It was particularly interesting to find that the rice orthologs to the Arabidopsis abiotic stress markers, which were down-regulated under heat stress in Arabidopsis, are in fact down-regulated under anoxia in rice (Figures 4C,D). Specifically, it was evidenced that oxidative stress marker genes (flu, O3, and MV) in particular were down-regulated under heat stress and up-regulated under hypoxia/anoxia in Arabidopsis (Figure 4Ci), whilst the rice orthologs to these genes are down-regulated under anoxia (Figure 4Cii). It has previously been shown that under heat stress, there is a significant number of oppositely responsive orthologous genes between rice and Arabidopsis (Narsai et al., 2010). Specifically, it was shown that under heat stress, genes encoding redox functions are up-regulated in rice and down-regulated in Arabidopsis (Narsai et al., 2010). Thus, it was particularly interesting to see these genes were up-regulated under low oxygen conditions in Arabidopsis, whilst their rice orthologs are down-regulated (Figure 4C).

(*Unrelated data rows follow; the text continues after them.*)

(* ===== verification/RpcFacts.v ===== *)
(** * Correctness of the HTTP JSON-RPC client

    Quantities, bounded responses, the canonical backfill and the chain check. *)

From S2P Require Import Prelude StableSort Text Arithmetic Slot0 State Model Abi Rpc.

(** ** Ranges *)

(** The blocks of an inclusive range. *)
Definition blocks_of (range : Z * Z) : list Z := seqZ range.1 (range.2 - range.1 + 1).

Lemma blocks_of_split from middle to :
  from <= middle < to -> blocks_of (from, to) = blocks_of (from, middle) ++ blocks_of (middle + 1, to).
Proof.
  intros Hm. unfold blocks_of. cbn [fst snd].
  replace (to - from + 1) with ((middle - from + 1) + (to - (middle + 1) + 1)) by lia.
  rewrite seqZ_app by lia. by replace (from + (middle - from + 1)) with (middle + 1) by lia.
Qed.

Lemma blocks_of_nonempty range : range.1 <= range.2 -> blocks_of range <> [].
Proof.
  intros H E. apply (f_equal length) in E. unfold blocks_of in E. rewrite length_seqZ in E. cbn in E. lia.
Qed.

Lemma blocks_of_prefix a b from to rest :
  a <= b -> blocks_of (a, b) ++ rest = blocks_of (from, to) ->
  a = from /\ b <= to /\ rest = blocks_of (b + 1, to).
Proof.
  intros Hab E. pose proof (f_equal length E) as El. rewrite length_app in El. unfold blocks_of in El.
  rewrite !length_seqZ in El. cbn [fst snd] in El.
  assert (a = from) as ->.
  { pose proof (f_equal (fun l => l !! 0%nat) E) as E0. cbn beta in E0. unfold blocks_of in E0.
    cbn [fst snd] in E0. rewrite lookup_app_l in E0 by (rewrite length_seqZ; lia).
    rewrite !lookup_seqZ_lt in E0 by lia. injection E0. lia. }
  assert (b <= to) as Hb by lia. split_and!; [done|done|].
  destruct (Z.eq_dec b to) as [->|Hne].
  - unfold blocks_of. cbn [fst snd].
    destruct rest; [|cbn in El; lia]. symmetry. apply length_zero_iff_nil. rewrite length_seqZ. lia.
  - rewrite (blocks_of_split from b to) in E by lia. by apply app_inv_head in E.
Qed.

(** A page of the backfill: not empty, within the page limit. *)
Definition page_ok (max_page_blocks : Z) (range : Z * Z) : Prop :=
  range.1 <= range.2 /\ range.2 - range.1 + 1 <= max_page_blocks /\ 0 <= range.1 /\ range.2 < 2 ^ 64.

Lemma initial_log_ranges_loop_spec fuel start to p :
  0 <= start -> start <= to -> to < 2 ^ 64 -> 0 < p -> to - start < Z.of_nat fuel ->
  exists ranges, initial_log_ranges_loop fuel start to p = Some ranges
    /\ (ranges ≫= blocks_of) = blocks_of (start, to) /\ Forall (page_ok p) ranges.
Proof.
  revert start. induction fuel as [|fuel IH]; intros start Hs Hle Hto Hp Hf; [lia|].
  cbn [initial_log_ranges_loop].
  assert (exists last, Z.min (uint_saturating_add 64 start (uint_saturating_sub p 1)) to = last
            /\ start <= last <= to /\ last - start + 1 <= p) as (last & -> & Hl & Hpage).
  { eexists. split; [reflexivity|]. unfold uint_saturating_add, uint_saturating_sub, uint_max. lia. }
  destruct (Z.eqb_spec last to) as [->|Hne].
  - eexists. split; [done|]. split; [cbn; by rewrite app_nil_r|].
    apply Forall_singleton. split_and!; cbn; lia.
  - assert (uint_saturating_add 64 last 1 = last + 1) as ->
      by (unfold uint_saturating_add, uint_max; lia).
    destruct (IH (last + 1)) as (ranges & -> & Hb & Hr); [lia..|].
    eexists. split; [done|]. split.
    + cbn [mbind list_bind]. rewrite (blocks_of_split start last to) by lia. by rewrite Hb.
    + constructor; [|done]. split_and!; cbn; lia.
Qed.

Lemma initial_log_ranges_spec from to p :
  uint 64 from -> uint 64 to -> from <= to -> 0 < p ->
  exists ranges, initial_log_ranges from to p = Some ranges
    /\ (ranges ≫= blocks_of) = blocks_of (from, to) /\ Forall (page_ok p) ranges.
Proof. unfold uint. intros. apply initial_log_ranges_loop_spec; lia. Qed.

(** The requests a list of ranges can still cost. *)
Definition work (pending : list (Z * Z)) : Z :=
  foldr (fun range n => 2 * (range.2 - range.1 + 1) - 1 + n) 0 pending.

Lemma work_cons range pending : work (range :: pending) = 2 * (range.2 - range.1 + 1) - 1 + work pending.
Proof. done. Qed.

Lemma work_nonneg p pending : Forall (page_ok p) pending -> 0 <= work pending.
Proof. induction 1 as [|x l [Hx _] _ IH]; [done|]. rewrite work_cons. lia. Qed.

Lemma work_blocks p pending :
  Forall (page_ok p) pending ->
  work pending = 2 * Z.of_nat (length (pending ≫= blocks_of)) - Z.of_nat (length pending).
Proof.
  induction 1 as [|x l [Hx _] _ IH]; [done|]. rewrite work_cons, IH, bind_cons, length_app, length_cons.
  unfold blocks_of at 2. rewrite length_seqZ. lia.
Qed.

Using these parallel datasets to analyse the low oxygen response and other abiotic stress responses, it was possible to isolate and identify low oxygen marker genes in rice and Arabidopsis. To do this, the significantly differentially expressed genes were filtered to identify genes showing the highest fold induction in response to low oxygen in rice (>50-fold) in two or more out of the four low oxygen response studies/comparisons, whilst not showing up-regulation under abiotic stress (Table 2). Similarly, the significantly differentially expressed genes in Arabidopsis were filtered to identify genes showing the highest fold induction in response to low oxygen (>50-fold) in three or more out of the five low oxygen response studies/comparisons (Table 2). In this way, highly responsive low oxygen markers were identified in both rice and Arabidopsis (Table 2). Notably, pyruvate decarboxylase was identified as a marker of low oxygen stress in Arabidopsis, showing between a 17- and 586-fold induction under all five low oxygen comparisons (At4g33070; Table 2). Similarly, in rice, pyruvate decarboxylase was also induced under low oxygen, however, this was to a lower extent (not meeting the criteria as a marker) (Supplementary Table 4). Additionally, it was not surprising that an alpha amylase encoding gene (LOC_Os09g28340.1) was identified to be a low oxygen marker in rice, as these have been shown to have a crucial function in the metabolic changes that occur under low oxygen conditions in rice (Loreti et al., 2003). Similarly, it was not surprising to see a glycosyl hydrolase (LOC_Os11g47560.1) as a low oxygen marker gene in rice, as these are also known to be responsive under low oxygen conditions in rice (Table 2). Interestingly, no Arabidopsis orthologs were detected for the aforementioned alpha-amylase and glycosyl hydrolase using the Inparanoid method (Ostlund et al., 2010) or based on sequence homology using Gramene (Jaiswal et al., 2006), suggesting a more specific role for these in rice.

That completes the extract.